_REQUIREMENT_
Give the lines again exactly as they appear, beginning at the one with "(** The application's" and ending at the last line of the records.

(Stored items)
=== Section Start ===

#[local] Instance TestCrypto : OAuthCrypto := { HashToken s := "h:" +:+ s; s256 s := "s:" +:+ s }.
(** Tokens that only show their user and scope. *)
#[local] Instance ShownJwt : Jwt := { jwt_sign _ w := tw_sub w +:+ "/" +:+ default "" (tw_scope w); jwt_open _ _ := None }.

Definition draws (now : Z) (id token : string) : Draws := mkDraws now id token "secret" "jti" (Ok "svc").

(** A request with its values, most of them empty. *)
Definition request (auth : authError + RequestContext) (values : list (string * string)) : OAuthRequest :=
  mkOAuthRequest auth "" (fun k => match List.find (fun kv => String.eqb (fst kv) k) values with Some (_, v) => v | None => "" end).

Definition admin_auth : authError + RequestContext := inr (mkRequestContext "uuid-t1" "uuid-admin" (Some ["admin"]) true "" None "").
Definition user_context : RequestContext := mkRequestContext "uuid-t1" "uuid-u1" (Some ["clerk"]) true "" None "".
Definition nobody_auth : authError + RequestContext := inl (Unauthorized "").

Definition app_body : createOAuthClientBody := mkClientBody "App" ["https://app/cb"] ["read:crm.lead"; "write:crm.lead"] None.

Definition authorize_values (scope : string) : list (string * string) :=
  [("response_type", "code"); ("client_id", "mcl_app"); ("redirect_uri", "https://app/cb"); ("scope", scope); ("state", "x y")].
Definition token_values (grant : string) : list (string * string) :=
  [("client_id", "mcl_app"); ("client_secret", "secret"); ("grant_type", grant); ("code", "c1"); ("redirect_uri", "https://app/cb"); ("refresh_token", "r1")].

Definition serve (calls : list oauth_call) : OAuthTables := fold_left (fun t c => after_call "k" c t) calls (mkTables [] [] [] [] ∅).

Lemma serve_reachable calls : oauth_reachable "k" (serve calls).
Proof.
  unfold serve. assert (forall l t, oauth_reachable "k" t -> oauth_reachable "k" (fold_left (fun t c => after_call "k" c t) l t)) as Hl;
    [|apply Hl; constructor].
  induction l as [|c l IH]; intros t Ht; [done|]. cbn [fold_left]. apply IH. by constructor.
Qed.

(** Both sides are evaluated by the kernel's machine. *)
Ltac by_evaluation := match goal with |- _ = ?r => vm_cast_no_check (eq_refl r) end.

(** An application is registered, a user approves it, the code is issued. *)
Definition registered : list oauth_call := [CallCreateClient (draws 0 "app" "app") (request admin_auth []) (Some app_body)].
Definition approved : list oauth_call :=
  registered ++ [CallAuthorize (draws 10 "q1" "") (request (inr user_context) (authorize_values "read:crm.lead"));
                 CallDecision (draws 20 "c1" "c1") (request (inr user_context) []) (Some ("q1", true))].
Definition code_request : OAuthRequest := request nobody_auth (token_values "authorization_code").
Definition exchanged : list oauth_call := approved ++ [CallToken (draws 30 "r1" "r1") code_request].
Definition refresh_request : OAuthRequest := request nobody_auth (token_values "refresh_token").

Definition approved_tables : OAuthTables := serve approved.
Definition exchanged_tables : OAuthTables := serve exchanged.

Definition code_answer : result exit OAuthResponse * OAuthTables := Eval vm_compute in tokenEndpoint "k" (draws 30 "r1" "r1") code_request approved_tables.
Definition refresh_answer : result exit OAuthResponse * OAuthTables :=
  Eval vm_compute in tokenEndpoint "k" (draws 40 "r2" "r2") refresh_request exchanged_tables.

Definition issued (a : result exit OAuthResponse * OAuthTables) : oauthTokenResponse :=
  match fst a with Ok (TokenIssued r) => r | _ => mkTokenResponse "" "" 0 None "" end.
Definition code_response : oauthTokenResponse := Eval vm_compute in issued code_answer.
Definition refresh_response : oauthTokenResponse := Eval vm_compute in issued refresh_answer.

Lemma issued_tokens_within_registration_witness :
  exists k, k ∈ t_clients approved_tables /\ ScopeIsSubset (tr_Scope code_response) (Join (oc_AllowedScopes (cw_Client k)) " ") = true.
Proof.
  destruct (issued_tokens_within_registration "k" approved_tables (draws 30 "r1" "r1") code_request code_response (snd code_answer))
    as (k & id & secret & user & _ & Hg & _ & _ & Hs & _); [exact (serve_reachable approved)|by_evaluation|].
  exists k. split; [exact (GetClientByClientID_elem _ _ _ Hg)|exact Hs].
Defined.

Lemma code_redeemed_once_witness :
  code_answer = (Ok (TokenIssued code_response), snd code_answer) /\
  forall resp t3, tokenEndpoint "k" (draws 50 "r9" "r9") code_request (snd code_answer) <> (Ok (TokenIssued resp), t3).
Proof.
  split; [by_evaluation|].
  refine (code_redeemed_once "k" approved_tables (draws 30 "r1" "r1") code_request code_response (snd code_answer) (snd code_answer)
    (draws 50 "r9" "r9") code_request _ _ _ _ _ _); [by_evaluation|reflexivity|exact (serve_reachable approved)
    |constructor|reflexivity|reflexivity].
Defined.


Lemma sweep_exact_witness :
  deleteInBatches (fun n : string => n) (fun _ => None) (fun n => String.eqb n "old") (fun n l => take n l) 1 ["new"; "old"]
  = (Ok 1%nat, ["new"]).
Proof.
  refine (sweep_exact (fun n : string => n) (fun n => String.eqb n "old") (fun n l => take n l) 1 ["new"; "old"] _ _ _).
  - intros n l Hl. rewrite map_id in Hl. rewrite map_id. split; [eapply sublist_NoDup; [exact Hl|apply sublist_take]|].
    split; [apply length_take|]. intros id Hid. eapply elem_of_sublist; [exact Hid|apply sublist_take].
  - apply (bool_decide_unpack _). vm_compute. exact I.
  - lia.
Defined.

(** *** Where the guarantees end *)

(** Two refreshes with the same token whose SELECTs both run before either commits. *)
Definition first_refresh : result exit ConsumeRefreshOutcome * OAuthTables :=
  Eval vm_compute in rotate 40 "r2" "r2" "app" (find_refresh exchanged_tables "r1" "app") exchanged_tables.
Definition second_refresh : result exit ConsumeRefreshOutcome * OAuthTables :=
  Eval vm_compute in rotate 40 "r3" "r3" "app" (find_refresh exchanged_tables "r1" "app") (snd first_refresh).

(** Rotation reads the token without a lock and later marks it by its
    identifier, whatever became of it: when two requests present the same refresh
    token at the same time, both are given a new one, and both new tokens are
    live. The replay is not noticed, where one after the other the second would
    have ended the chain. *)
Lemma concurrent_refresh_both_rotate :
  (exists a b, fst first_refresh = Ok (RefreshRotated a "r2") /\ fst second_refresh = Ok (RefreshRotated b "r3")) /\
  map rr_Hash (live_tokens (snd second_refresh) "app" "u1") = ["h:r2"; "h:r3"] /\
  fst (ConsumeRefreshToken 40 "r3" "r3" "r1" "app" (snd first_refresh)) = Ok RefreshReused.
Proof. split; [|split]; [eexists _, _; split; reflexivity|vm_compute; reflexivity|vm_compute; reflexivity]. Qed.

Definition all_rows : Picks :=
  mkPicks (fun n l => take n (map code_key l)) (fun n l => take n (map refresh_key l)) (fun n l => take n (map pending_key l)).

(** A day and a minute after the exchange of r1, with the successor still live. *)
Definition swept_tables : OAuthTables := Eval vm_compute in snd (DeleteExpiredInBatches all_rows (40 + 86460) 50 (snd refresh_answer)).

(** The sweep removes the row of an exchanged token a day after the
    exchange, while its successor lives thirty. A stolen token replayed after
    that is answered like one that never existed: the successor stays live,
    where an hour earlier the replay would have revoked it. *)
Lemma sweep_forgets_reuse :
  map rr_Hash (live_tokens swept_tables "app" "u1") = ["h:r2"] /\
  fst (ConsumeRefreshToken (40 + 86500) "r8" "r8" "r1" "app" swept_tables) = Ok RefreshInvalid /\
  map rr_Hash (live_tokens (snd (ConsumeRefreshToken (40 + 86500) "r8" "r8" "r1" "app" swept_tables)) "app" "u1") = ["h:r2"] /\
  (let '(outcome, t) := ConsumeRefreshToken (40 + 82800) "r8" "r8" "r1" "app" (snd refresh_answer) in
   outcome = Ok RefreshReused /\ live_tokens t "app" "u1" = []).
Proof. vm_compute. auto. Qed.

(** The sweep deletes the newest rows first. *)
Definition newest_first : Picks :=
  mkPicks (fun n l => take n (rev (map code_key l))) (fun n l => take n (rev (map refresh_key l))) (fun n l => take n (rev (map pending_key l))).

Definition chain_ended : OAuthTables := Eval vm_compute in snd (RevokeRefreshToken 45 "r2" "app" (snd refresh_answer)).

(** A batch that takes a token and not the older one it replaced is refused by the
    foreign key of replaced_by, and the sweep with it. *)
Lemma sweep_breaks_on_replaced_by :
  fst (DeleteExpiredInBatches newest_first (45 + 86460) 1 chain_ended) = Err (Failed foreign_key_error).
Proof. vm_compute. reflexivity. Qed.

(** The application's own token, granted for reading. *)
Definition scoped_auth : authError + RequestContext := inr (ApplyOAuthGrant user_context "read:crm.lead" "mcl_app" true).

Definition widened : list oauth_call :=
  exchanged ++ [CallAuthorize (draws 50 "q2" "") (request scoped_auth (authorize_values "write:crm.lead"));
                CallDecision (draws 51 "c2" "c2") (request scoped_auth []) (Some ("q2", true))].
Definition widened_tables : OAuthTables := Eval vm_compute in serve widened.

Definition wide_request : OAuthRequest :=
  request nobody_auth [("client_id", "mcl_app"); ("client_secret", "secret"); ("grant_type", "authorization_code"); ("code", "c2"); ("redirect_uri", "https://app/cb")].
Definition wide_response : oauthTokenResponse := Eval vm_compute in issued (tokenEndpoint "k" (draws 52 "r5" "r5") wide_request widened_tables).

(** Consent can be given with a token that was itself granted to a client:
    an application that was approved for reading uses its own access token to
    ask for writing and to approve the request, and is issued a token for
    writing. The user takes no part after the first approval, and that token is
    outside the scope the application acted under. *)
Lemma scoped_token_widens_its_grant :
  ScopePermits (ApplyOAuthGrant user_context "read:crm.lead" "mcl_app" true) "crm.lead" ActionUpdate = false /\
  GetConsentScope exchanged_tables "app" "u1" = Some "read:crm.lead" /\
  tr_Scope wide_response = "write:crm.lead" /\
  fst (tokenEndpoint "k" (draws 52 "r5" "r5") wide_request widened_tables) = Ok (TokenIssued wide_response) /\
  GetConsentScope widened_tables "app" "u1" = Some "read:crm.lead write:crm.lead".
Proof. split_and!; vm_compute; reflexivity. Qed.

=== Section End ===

_YOUR SOLUTION_
(** The application's own token, granted for reading. *)
Definition scoped_auth : authError + RequestContext := inr (ApplyOAuthGrant user_context "read:crm.lead" "mcl_app" true).

Definition widened : list oauth_call :=
  exchanged ++ [CallAuthorize (draws 50 "q2" "") (request scoped_auth (authorize_values "write:crm.lead"));
                CallDecision (draws 51 "c2" "c2") (request scoped_auth []) (Some ("q2", true))].
Definition widened_tables : OAuthTables := Eval vm_compute in serve widened.

Definition wide_request : OAuthRequest :=
  request nobody_auth [("client_id", "mcl_app"); ("client_secret", "secret"); ("grant_type", "authorization_code"); ("code", "c2"); ("redirect_uri", "https://app/cb")].
Definition wide_response : oauthTokenResponse := Eval vm_compute in issued (tokenEndpoint "k" (draws 52 "r5" "r5") wide_request widened_tables).

(** Consent can be given with a token that was itself granted to a client:
    an application that was approved for reading uses its own access token to
    ask for writing and to approve the request, and is issued a token for
    writing. The user takes no part after the first approval, and that token is
    outside the scope the application acted under. *)
Lemma scoped_token_widens_its_grant :
  ScopePermits (ApplyOAuthGrant user_context "read:crm.lead" "mcl_app" true) "crm.lead" ActionUpdate = false /\
  GetConsentScope exchanged_tables "app" "u1" = Some "read:crm.lead" /\
  tr_Scope wide_response = "write:crm.lead" /\
  fst (tokenEndpoint "k" (draws 52 "r5" "r5") wide_request widened_tables) = Ok (TokenIssued wide_response) /\
  GetConsentScope widened_tables "app" "u1" = Some "read:crm.lead write:crm.lead".
Proof. split_and!; vm_compute; reflexivity. Qed.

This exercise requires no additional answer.